*** Opening of RECORDED INFORMATION ***

(* ===== verification/Agenda.v ===== *)
(** core/agenda.c: what the machine does when nobody asked.

    The text fields of an item are C strings, here the bytes before the NUL. The table is
    the array of its eight slots and [g_n], so that the pointer run_item keeps across an
    action is a slot number and may find another item there. The tool table and the sink
    for sentences are parameters: programs on the whole machine, the agenda included.
    kprintf lines are not modelled, trace lines are. *)

From S2P Require Import Prelude Bytes Json Kfmt KfmtClaims Paths Vfs VfsSpec Trace Tool.
Open Scope prog_scope.

Definition AGENDA_OK : Z := 0.
Definition AGENDA_EINVAL : Z := -22.
Definition AGENDA_ENOENT : Z := -2.
Definition AGENDA_ENOSPC : Z := -28.
Definition AGENDA_EIO : Z := -5.
Definition AGENDA_EBUSY : Z := -16.
Definition AGENDA_EOFF : Z := -1.
Definition AGENDA_ENOTOOL : Z := -70.
Definition AGENDA_ENOSAY : Z := -71.
Definition AGENDA_ESAY : Z := -73.
Definition AGENDA_EFAULT : Z := -104.
Definition AGENDA_ERETIRED : Z := -11.
Definition AGENDA_EDENIED : Z := -13.
Definition CHAT_EREENTER : Z := -103.

Definition AGENDA_MAX_ITEMS : nat := 8.
Definition AGENDA_NAME_MAX : Z := 32.
Definition AGENDA_TOOL_MAX : Z := TOOL_NAME_MAX + 1.
Definition AGENDA_ARG_MAX : Z := 288.
Definition AGENDA_WHY_MAX : Z := 128.
Definition AGENDA_NOTE_MAX : Z := 112.
Definition AGENDA_MIN_PERIOD_MS : Z := 10000.
Definition AGENDA_MAX_RUNS : Z := 64.
Definition AGENDA_MAX_RUNS_TOTAL : Z := 256.
Definition AGENDA_MAX_FAILURES : Z := 3.
Definition AGENDA_FILE_MAX : Z := 12288.
Definition AGENDA_WHEN_BOOT : Z := 0.
Definition AGENDA_WHEN_EVERY : Z := 1.
Definition AGENDA_WHEN_ONCE : Z := 2.
Definition AGENDA_WHEN_COUNT : Z := 3.
Definition AGENDA_DO_TOOL : Z := 0.
Definition AGENDA_DO_SAY : Z := 1.
Definition AGENDA_DO_COUNT : Z := 2.
Definition AGENDA_STORE_DISK : bytes := lit "/disk/agenda.json".
Definition AGENDA_STORE_RAM : bytes := lit "/agenda.json".
Definition FS_DISK_MOUNT : bytes := lit "/disk".

Record agenda_item := Item {
  i_name : bytes; note : bytes; used : bool; when : Z; act : Z; enabled : bool;
  attempting : bool; period_ms : Z; max_runs : Z; i_tool : bytes; arg : bytes;
  runs : Z; failures : Z; total_failures : Z; escapes : Z; last_ms : Z; next_ms : Z;
  last_rc : Z; last_why : bytes }.

Definition zero_item : agenda_item :=
  Item [] [] false 0 0 false false 0 0 [] [] 0 0 0 0 0 0 0 [].

(** The statics of the module; [g_store] is [None] until the store was chosen, then
    whether it is the disk's. *)
Record agenda := Agenda {
  g_item : list agenda_item; g_n : nat; g_on : bool; g_running : bool;
  g_runs : Z; g_fails : Z; g_escapes : Z; g_say : bool; g_store : option bool }.

(** ** Text *)

(** [copy_text(dst, cap, src)]: what [dst] holds afterwards. *)
Definition copy_text (cap : Z) (src : bytes) : bytes :=
  map (fun c => if (c <? 32) || (c =? 127) then ch " " else if c =? ch "[" then ch "("
                else if c =? ch "]" then ch ")" else c)
      (take (Z.to_nat (cap - 1)) src).

Definition copy_payload (cap : Z) (src : bytes) : bytes :=
  map (fun c => if (c <? 32) || (c =? 127) then ch " " else c) (take (Z.to_nat (cap - 1)) src).

Definition arg_copy (cap : Z) (src : bytes) (a : Z) : bytes :=
  if a =? AGENDA_DO_TOOL then copy_payload cap src else copy_text cap src.

Definition when_tab : list bytes := [lit "boot"; lit "every"; lit "once"].
Definition act_tab : list bytes := [lit "tool"; lit "say"].

Definition agenda_when_name (w : Z) : bytes :=
  if (w <? 0) || (AGENDA_WHEN_COUNT <=? w) then lit "?" else nth (Z.to_nat w) when_tab [].
Definition agenda_act_name (a : Z) : bytes :=
  if (a <? 0) || (AGENDA_DO_COUNT <=? a) then lit "?" else nth (Z.to_nat a) act_tab [].

Definition agenda_strerror (rc : Z) : bytes :=
  if rc =? AGENDA_OK then lit "ok"
  else if rc =? AGENDA_EINVAL then lit "the item is malformed"
  else if rc =? AGENDA_ENOENT then lit "there is no agenda item with that name"
  else if rc =? AGENDA_ENOSPC then lit "the agenda is full"
  else if rc =? -17 then lit "an item of that name already exists"
  else if rc =? AGENDA_EIO then lit "the agenda store could not be read or written"
  else if rc =? AGENDA_EBUSY then lit "an autonomous action is already running"
  else if rc =? AGENDA_EOFF then lit "the agenda is switched off"
  else if rc =? AGENDA_ENOTOOL then lit "no tool of that name is registered in this build"
  else if rc =? AGENDA_ENOSAY then
    qlit "nothing is bound to say a sentence to, so a `say` item cannot run"
  else if rc =? AGENDA_ESAY then
    lit "the sentence was started but the turn did not complete; this is the model transport, not the store"
  else if rc =? AGENDA_EFAULT then
    lit "the action took a fatal CPU exception and its call chain was abandoned"
  else if rc =? AGENDA_ERETIRED then lit "the item is disabled or has used up its runs for this boot"
  else if rc =? AGENDA_EDENIED then
    lit "that tool succeeds by ending the boot, so it cannot be scheduled unattended"
  else lit "unknown agenda result".

(** [ap(dst, cap, &off, fmt, ...)], on the [cap] bytes of [dst]; the new [off]. *)
Definition ap (off : Z) (fmt : bytes) (args : list varg) : prog bytes Z := fun b =>
  let cap := zlen b in
  let used := if off <? cap then off else cap in
  (n <- from_offset used (vsnprintf (cap - used) fmt args) ;;
   ret (if 0 <? n then off + n else off)) b.

(** ** Validation *)

Definition name_char (c : Z) : bool :=
  ((ch "a" <=? c) && (c <=? ch "z")) || ((ch "0" <=? c) && (c <=? ch "9")) ||
  (c =? ch "_") || (c =? ch "-").

Definition name_ok (s : bytes) : bool :=
  if (zlen s =? 0) || (AGENDA_NAME_MAX <=? zlen s) then false
  else if negb (forallb name_char s) then false
  else negb (cur s =? ch "-").

Definition deny_tab : list bytes := [lit "power_off"; lit "power_reboot"].
Definition agenda_denied_tool (i : Z) : option bytes :=
  if (i <? 0) || (Z.of_nat (length deny_tab) <=? i) then None else deny_tab !! Z.to_nat i.
Definition ends_the_boot (tool : bytes) : bool :=
  existsb (fun d => bool_decide (tool = d)) deny_tab.

(** ** The machine *)

Definition FAULT_GUARD_OK : Z := 0.
Definition FAULT_GUARD_ESCAPED : Z := 1.
Definition FAULT_GUARD_EDEPTH : Z := -40.
Definition FAULT_GUARD_DEPTH_MAX : Z := 4.
Definition FAULT_ESCAPE_MAX : Z := 8.

(** The agenda, the trace module, the filesystems with the handles open on them, and of the
    fault module the guards armed and the escapes taken. *)
Record machine (S : Type) := Machine {
  ag : agenda; tr : trace; vf : vfs S; handles : list file; g_gdepth : Z; fault_escapes : Z }.
Arguments Machine {S}. Arguments ag {S}. Arguments tr {S}. Arguments vf {S}.
Arguments handles {S}. Arguments g_gdepth {S}. Arguments fault_escapes {S}.

Definition set_ag {S} (a : agenda) (m : machine S) := Machine a (tr m) (vf m) (handles m) (g_gdepth m) (fault_escapes m).
Definition set_tr {S} (t : trace) (m : machine S) := Machine (ag m) t (vf m) (handles m) (g_gdepth m) (fault_escapes m).
Definition set_vf {S} (v : vfs S) (m : machine S) := Machine (ag m) (tr m) v (handles m) (g_gdepth m) (fault_escapes m).
Definition set_gdepth {S} (d : Z) (m : machine S) := Machine (ag m) (tr m) (vf m) (handles m) d (fault_escapes m).

#[export] Instance machine_trace {S} : HasTrace (machine S) :=
  {| get_trace := tr; set_trace := set_tr; get_set_trace t m := eq_refl |}.

Section Agenda.

Context {S : Type} `{Fs S}.
Variable tool_table : list (tool (machine S)).
(** The bound sink: [None] when it took a fatal exception. *)
Variable say : bytes -> prog (machine S) (option Z).

Definition on_ag (f : agenda -> agenda) : prog (machine S) unit := modify (fun m => set_ag (f (ag m)) m).

Definition on_tr {A} (p : prog trace A) : prog (machine S) A := fun m =>
  match p (tr m) with Ok a t => Ok a (set_tr t m) | Panic w => Panic w | Wild => Wild | Spin => Spin end.

Definition on_vf {A} (p : prog (vfs S) A) : prog (machine S) A := fun m =>
  match p (vf m) with Ok a v => Ok a (set_vf v m) | Panic w => Panic w | Wild => Wild | Spin => Spin end.

Definition validate (input : option agenda_item) : prog bytes Z :=
  w <- gets zlen ;;
  (if w =? 0 then ret tt else poke 0 0) ;;;
  let refuse rc fmt args := ap 0 fmt args ;;; ret rc in
  match input with
  | None => refuse AGENDA_EINVAL (lit "no item was described") []
  | Some it =>
      if negb (name_ok (i_name it)) then
        refuse AGENDA_EINVAL
          (qlit "`%s` is not a usable name: 1 to %u characters of lowercase letters, digits, '_' and '-', not starting with '-'")
          [arg_str (if cur (i_name it) =? 0 then lit "(empty)" else i_name it); VInt (AGENDA_NAME_MAX - 1)]
      else if AGENDA_WHEN_COUNT <=? when it then
        refuse AGENDA_EINVAL (qlit "`when` must be boot, every or once") []
      else if AGENDA_DO_COUNT <=? act it then
        refuse AGENDA_EINVAL (lit "the action must be a tool call or a sentence") []
      else if (when it =? AGENDA_WHEN_EVERY) && (period_ms it <? AGENDA_MIN_PERIOD_MS) then
        refuse AGENDA_EINVAL
          (qlit "an `every` item may not fire more often than every %u ms; %u was asked for. This floor is not about speed: an unattended action that repeats faster than the console can be read is indistinguishable from a runaway loop, and a sentence costs an API round trip every time")
          [VInt AGENDA_MIN_PERIOD_MS; VInt (period_ms it)]
      else if (max_runs it =? 0) || (AGENDA_MAX_RUNS <? max_runs it) then
        refuse AGENDA_EINVAL (qlit "`max_runs` must be 1..%u; %u was asked for") [VInt AGENDA_MAX_RUNS; VInt (max_runs it)]
      else if zlen (arg it) =? 0 then
        refuse AGENDA_EINVAL
          (if act it =? AGENDA_DO_TOOL
           then qlit "a tool item needs its arguments, as a JSON object - `{}` if the tool takes none"
           else lit "a sentence item needs the sentence") []
      else if negb (act it =? AGENDA_DO_TOOL) then ret AGENDA_OK
      else if zlen (i_tool it) =? 0 then refuse AGENDA_EINVAL (lit "a tool item needs the tool's name") []
      else match tool_find tool_table (Some (i_tool it)) with
      | None =>
          refuse AGENDA_ENOTOOL
            (qlit "no tool called `%s` is registered in this build, so this item would fail at every boot with nobody there to read it. %d tools exist; name one of them")
            [arg_str (i_tool it); VInt (wrap32 (tool_count tool_table))]
      | Some _ =>
          if ends_the_boot (i_tool it) then
            refuse AGENDA_EDENIED
              (qlit "`%s` cannot be scheduled: succeeding ends the boot, and a boot item runs before the prompt, so nothing could undo it")
              [arg_str (i_tool it)]
          else
            let '(rc, v) := json_parse (Some (arg it)) in
            if negb (rc =? JSON_OK) || negb (bool_decide (jtype v = T_OBJECT)) then
              refuse AGENDA_EINVAL
                (qlit "the arguments must be one JSON object, e.g. {} or {`name`:`...`}; this is not") []
            else ret AGENDA_OK
      end
  end.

*** Close of RECORDED INFORMATION ***

● WORK TO BE COMPLETED
Within the material above, the line with "(t : trace)" opens the range and the line with "Variable tool_table : list" closes it; reproduce that range word for word.

● PROBLEM SOLUTION
Definition set_tr {S} (t : trace) (m : machine S) := Machine (ag m) t (vf m) (handles m) (g_gdepth m) (fault_escapes m).
Definition set_vf {S} (v : vfs S) (m : machine S) := Machine (ag m) (tr m) v (handles m) (g_gdepth m) (fault_escapes m).
Definition set_gdepth {S} (d : Z) (m : machine S) := Machine (ag m) (tr m) (vf m) (handles m) d (fault_escapes m).

#[export] Instance machine_trace {S} : HasTrace (machine S) :=
  {| get_trace := tr; set_trace := set_tr; get_set_trace t m := eq_refl |}.

Section Agenda.

Context {S : Type} `{Fs S}.
Variable tool_table : list (tool (machine S)).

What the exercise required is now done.